Una imagen que se ha vuelto popular en las redes sociales afirma que consumir helado podría tener beneficios para la salud y ayudar a prevenir enfermedades del corazón. Aunque parezca sorprendente, la conexión entre los productos lácteos y la salud cardiovascular ha sido objeto de investigación durante varios años.
Sin embargo, la evidencia científica es más complicada. Un estudio reciente que analizó grandes bases de datos examinó diferentes productos lácteos y encontró diferentes asociaciones dependiendo del tipo de alimento. En particular, en el caso del helado, no se detectó una relación significativa con el riesgo de enfermedades cardiovasculares.

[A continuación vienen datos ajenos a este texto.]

(* ===== verification/Prelude.v ===== *)
(** * k8s-ipam: a verification of the resource service and its controllers

    k8s-ipam hands out network identifiers (IP prefixes and addresses, VLANs) to
    Kubernetes objects, and keeps the inventory of a network topology.

    ** The program and its parts

    Controllers (controllers/) watch custom resources (apis/). The controllers of the
    resource groups turn an object into a claim and send it through a client proxy
    (pkg/proxy/clientproxy) over gRPC (internal/grpcserver) to the server proxy
    (pkg/proxy/serverproxy), which passes it to the backend of its group
    (pkg/backend/ipam, pkg/backend/vlan). A backend keeps a table per index in memory (a
    routing table, an identifier database of pkg/db) and saves it in config maps of the
    API server (pkg/backend). Watches go the other way: a backend calls the owners of
    routes that change, and the client proxy makes the controllers reconcile them. The
    controllers of the topology build nodes, endpoints, targets and links from raw
    topologies (pkg/resources), and claim endpoints for links and logical interconnects
    (pkg/objects) while they hold a lease (pkg/lease). main.go registers the controllers
    with a manager and starts the server; a second program (cmd/) prints the nodes, links
    and endpoints of a raw topology.

    ** Files

    Shared:
    - [Prelude]: Go results, the state and error monad, machine integers, list lemmas;
      [Strconv]: the part of strconv that is used;
    - [Meta]: object metadata, finalizers, owner references (pkg/meta, pkg/resource,
      pkg/utils); [Applicator]: the applicators of pkg/meta and pkg/resource; [Labels],
      [Conditions]: apis/resource/common; [KRM]: the shape of the API types;
    - [Hash]: pkg/hash; [DB]: pkg/db with vlandb and vxlandb.
    Backends:
    - [Backend]: cache, storage and application logic of pkg/backend;
    - [VlanApi], [VxlanApi]: apis/resource/vlan, vxlan; [VlanBackend], [VlanRestore]: pkg/backend/vlan
      and what a restart keeps;
    - [NetIP], [NetIPText]: net/netip and the round trip of the text of its prefixes;
      [IPUtil]: pkg/iputil; [Rib]: the interface of the routing table; [IpamApi]:
      apis/resource/ipam; [IpamValidate], [IpamWatcher], [IpamApply], [IpamBackend]:
      pkg/backend/ipam; [IpamClaims], [IpamRestore], [IpamInvariant], [IpamServe]: their
      properties.
    Service:
    - [ServerProxy], [Health], [GrpcServer]: pkg/proxy/serverproxy, internal/healthhandler
      and internal/grpcserver; [ClientProxy], [WatchLoop], [ClientNormalize], [Dial]:
      pkg/proxy/clientproxy, pkg/proxy/beclient and pkg/proto/resource; [Mocks]: their test
      doubles; [ProxyRefine], [NormalizeProps], [System]: properties of the service, alone
      and composed as main.go composes them; [Codecs]: codecs for the API types.
    Controllers:
    - [Reconciler]: what all reconcilers share; [Controllers], [ControllerProps]: the six
      controllers of the resource groups; [EndToEnd]: the controllers of the claims with
      the service and the backends behind them;
    - [Inventory]: apis/inv and apis/topo; [Lease]: pkg/lease; [Endpoints]: pkg/objects;
      [Resources]: pkg/resources; [Selection]: the selector of the logical interconnects;
      [TopoControllers], [TopoProps]: the four controllers of the topology; [TopoClaims]:
      who holds the endpoints over the reconciliations of links and interconnects;
    - [Startup]: the set-up of the controllers (main.go, controllers/controllers.go and the
      function [Setup] of each controller); [Main]: the program; [Generate]: cmd/generate.
    [TestWorld] and the files named [...Witness] hold concrete worlds, in which the
    models run and at which each theorem with hypotheses is applied.

    ** How the code is represented

    A function that returns an error gives a [result]: a value, an error string or a
    panic. Code that changes state is in the monad [M S A], a function from the state to
    the new state and a result, so that the state at an error or a panic is kept. A
    struct is a record, and a method is a definition with the receiver first; the comment
    before a definition names the file, the lines and the symbol it translates. A loop
    over a slice is [forM], [foldl] or a fixpoint; a loop over a Go map visits
    [map_to_list], and the theorems do not depend on this order. Integers of a width are
    [Z] and wrap or truncate as in Go ([uint16], [uint32], [int]). Strings are bytes. A
    loop variable belongs to one turn of its loop. Where a map is shared between objects
    and this can be seen, it is in the model ([ClientNormalize]). Locks are left out: an
    operation of a component is one step. The calls of [AcquireLease] to the API server
    are steps of their own, because other controllers act between them ([Lease]). The calls
    of the gRPC server are interleaved too ([GrpcServer.grpc_step]): asking for a slot, the
    wait for one, the handler, and the return, which gives the slot back, are steps of their
    own. The theorems on the path of a claim run one call at a time, and
    [GrpcServer.call_alone] shows that this is a run of the interleaved calls.
    Logging is left out.

    ** Parameters and their laws

    Code outside the repository is a parameter, with what is documented about it as the
    fields of a class: [LabelsAPI] and [LabelsLaws] (label selectors of apimachinery),
    [ErrorsAPI] and [ErrorsLaws] (error wrapping and not-found errors), [RIBAPI] and
    [RIBSpec] (the routing table of nipam; that it reports the deletion of a route it does not
    have, [reports_missing], is asked for only where a release fails because of it), [NetipxAPI], [TimeAPI], [Codec] and
    [CodecLaws] (JSON and YAML), [CMClientLaws] and [CMReads] (config maps), [CRClient], [CRLaws] and
    [Independent] (custom resources on the API server, with versions), [DecodesTyped]
    (what a decoded object is), [LeaseClient] and [LeaseLaws] (leases on the API server),
    [ResLaws] (listing, deleting and applying the resources of an owner), [TopoAPI] and
    [TopoLaws] (what the topology controllers call), [ClaimerLaws] and [InterconnectLaws]
    (writes to one kind of object leave the other kinds alone), [NodeProvider] (the plugins that
    describe nodes), [ApplyClient] and [ApplyLaws] (objects an applicator writes),
    [Manager] and [ManagerLaws], [Process] and [ProcessLaws] (the controllers a manager runs
    and the steps of the process). Every class of laws has
    an instance in a witness file or at the end of its own file.

    ** What is shown

    - Identifier databases: a free identifier is the least one, reserved identifiers stay
      reserved, and the tables stay in the range of their type ([DB]).
    - VLAN backend: a claim gets one identifier and keeps it, an owner has at most one, a
      release undoes a claim and touches nothing else, the invariant of the backend is
      kept by all its operations, and a restart restores the claims that still exist
      ([VlanBackend], [VlanRestore]).
    - IPAM backend: validation is equivalent to a condition on the routes around the
      prefix, a dynamic claim gets a free prefix of a selected route, a refresh keeps it, a
      release deletes the routes of the claim and, when it created a prefix, those of other
      claims inside it, or fails when it deletes a route of its own in this way first,
      claims of different network instances do not interact, and saving and restoring gives the table back
      ([IpamValidate], [IpamClaims], [IpamRestore]). In every state the backend reaches,
      the tables and the config maps it restores from only hold prefixes without host
      bits ([IpamInvariant]), which is what the theorems on single operations ask for.
    - Service: the client proxies of both groups refine the backends they talk to, requests
      of different objects have different owners, requests are stable, and notifications
      reach the owner ([ProxyRefine], [NormalizeProps], [System], [WatchLoop]). In every
      interleaving of calls and watches the slots of the server are those of the calls
      between taking and giving back one, never more than configured; a call waits when
      there is none, and ends with its handler run once or with the error of its context
      ([GrpcServer]). The loop of a watch delivers the messages of every stream it gets and
      subscribes again after every failure ([WatchLoop]); a health watch is sent its status
      once and leaves nothing behind ([Health]).
    - Start-up: the server is launched, every enabled controller runs, and the events of the
      IPAM client proxy go to the controller of their kind ([Startup], [Main]). Applying an object converges
      ([Applicator]).
    - Controllers: what a reconciliation of a claim writes, and that a deleted claim
      goes away ([ControllerProps]).
    - The whole path: one reconciliation of an IP or VLAN claim, through the client proxy,
      gRPC, the server proxy and the backend, puts a free prefix or the least free VLAN in
      the status of the claim, in the table and in the config map, and changes nothing
      else; the reconciliation of the deleted claim takes it out of all of them; and the two
      together give back the table as it was ([EndToEnd]).
    - Topology: two holders of the lease are at least its duration apart, in every
      interleaving ([Lease]); a selection gives each link two free endpoints that match,
      with node diversity where it is asked for ([Selection]); applying resources leaves
      exactly what the owner asks for ([Resources]); a reconciled link has claimed exactly
      the endpoints its ends name or none, a deleted link or interconnect sets its endpoints
      free, and an interconnect that is ready has its selection claimed and its links and
      logical endpoints stored ([TopoClaims]); what validation of a raw topology accepts, and
      what becomes of its nodes ([TopoProps]); what the generator prints refers to nodes
      and endpoints it prints ([Generate]).
    - Defects: theorems that state where the code does not do what it means to, among
      them duplicate addresses on a refresh, networks of links that cannot be released, a panic on a network claim, claims that are
      released at every reconciliation or never become ready, callbacks that are never
      removed, nodes that are never deleted, and links from an endpoint to itself.

    ** Bounds and fuel

    Loops that are not structural take fuel. [DB.for_next] runs over a list of
    identifiers with one turn more than its length, and [for_next_enough] shows that it
    walks the whole list. [Hash.Insert] probes with as many turns as there are
    slots; [Insert_total] shows that it ends with an index when there is a free slot.
    [Endpoints.values] runs an iterator with one turn more than its items, and
    [values_items] gives its result. The parser of IPv6 addresses reads at most eight
    fields, and [ParseAddr_String] shows that eight turns read every printed address.
    [WatchLoop.startWatch] is an endless loop, with one turn per answer of the server. All
    else is structural.

    ** Not modelled, and why

    Flags, signals, the help texts of the topogen command and what the manager, gRPC and
    TLS libraries do (parameters or glue); the specializer controllers and the interconnect
    type of apis/topo (their files are commented out); generated deep copies and protobuf
    code, apart from the messages. Of the Go runtime, preemption inside an
    operation and memory exhaustion are left out, and data races with them. *)

From Stdlib Require Export Ascii.
From stdpp Require Export base decidable list list_numbers numbers strings gmap sorting pretty.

Esto indica que no se puede decir que comer helado proteja de manera directa el corazón. Algunos estudios han mostrado que ciertos productos lácteos pueden estar relacionados con un menor o mayor riesgo cardiovascular, pero los resultados varían según el tipo de alimento, la cantidad que se consuma y el resto de la dieta.
Por lo tanto, disfrutar de un helado de vez en cuando puede ser parte de una dieta equilibrada, pero no se debe considerar como un alimento que protege el corazón ni como un reemplazo de hábitos saludables como mantener una dieta variada, hacer ejercicio y realizar chequeos médicos.
Aviso importante: esta información es solo para informar y crear conciencia. Para obtener consejos o diagnósticos médicos, consulta a un profesional.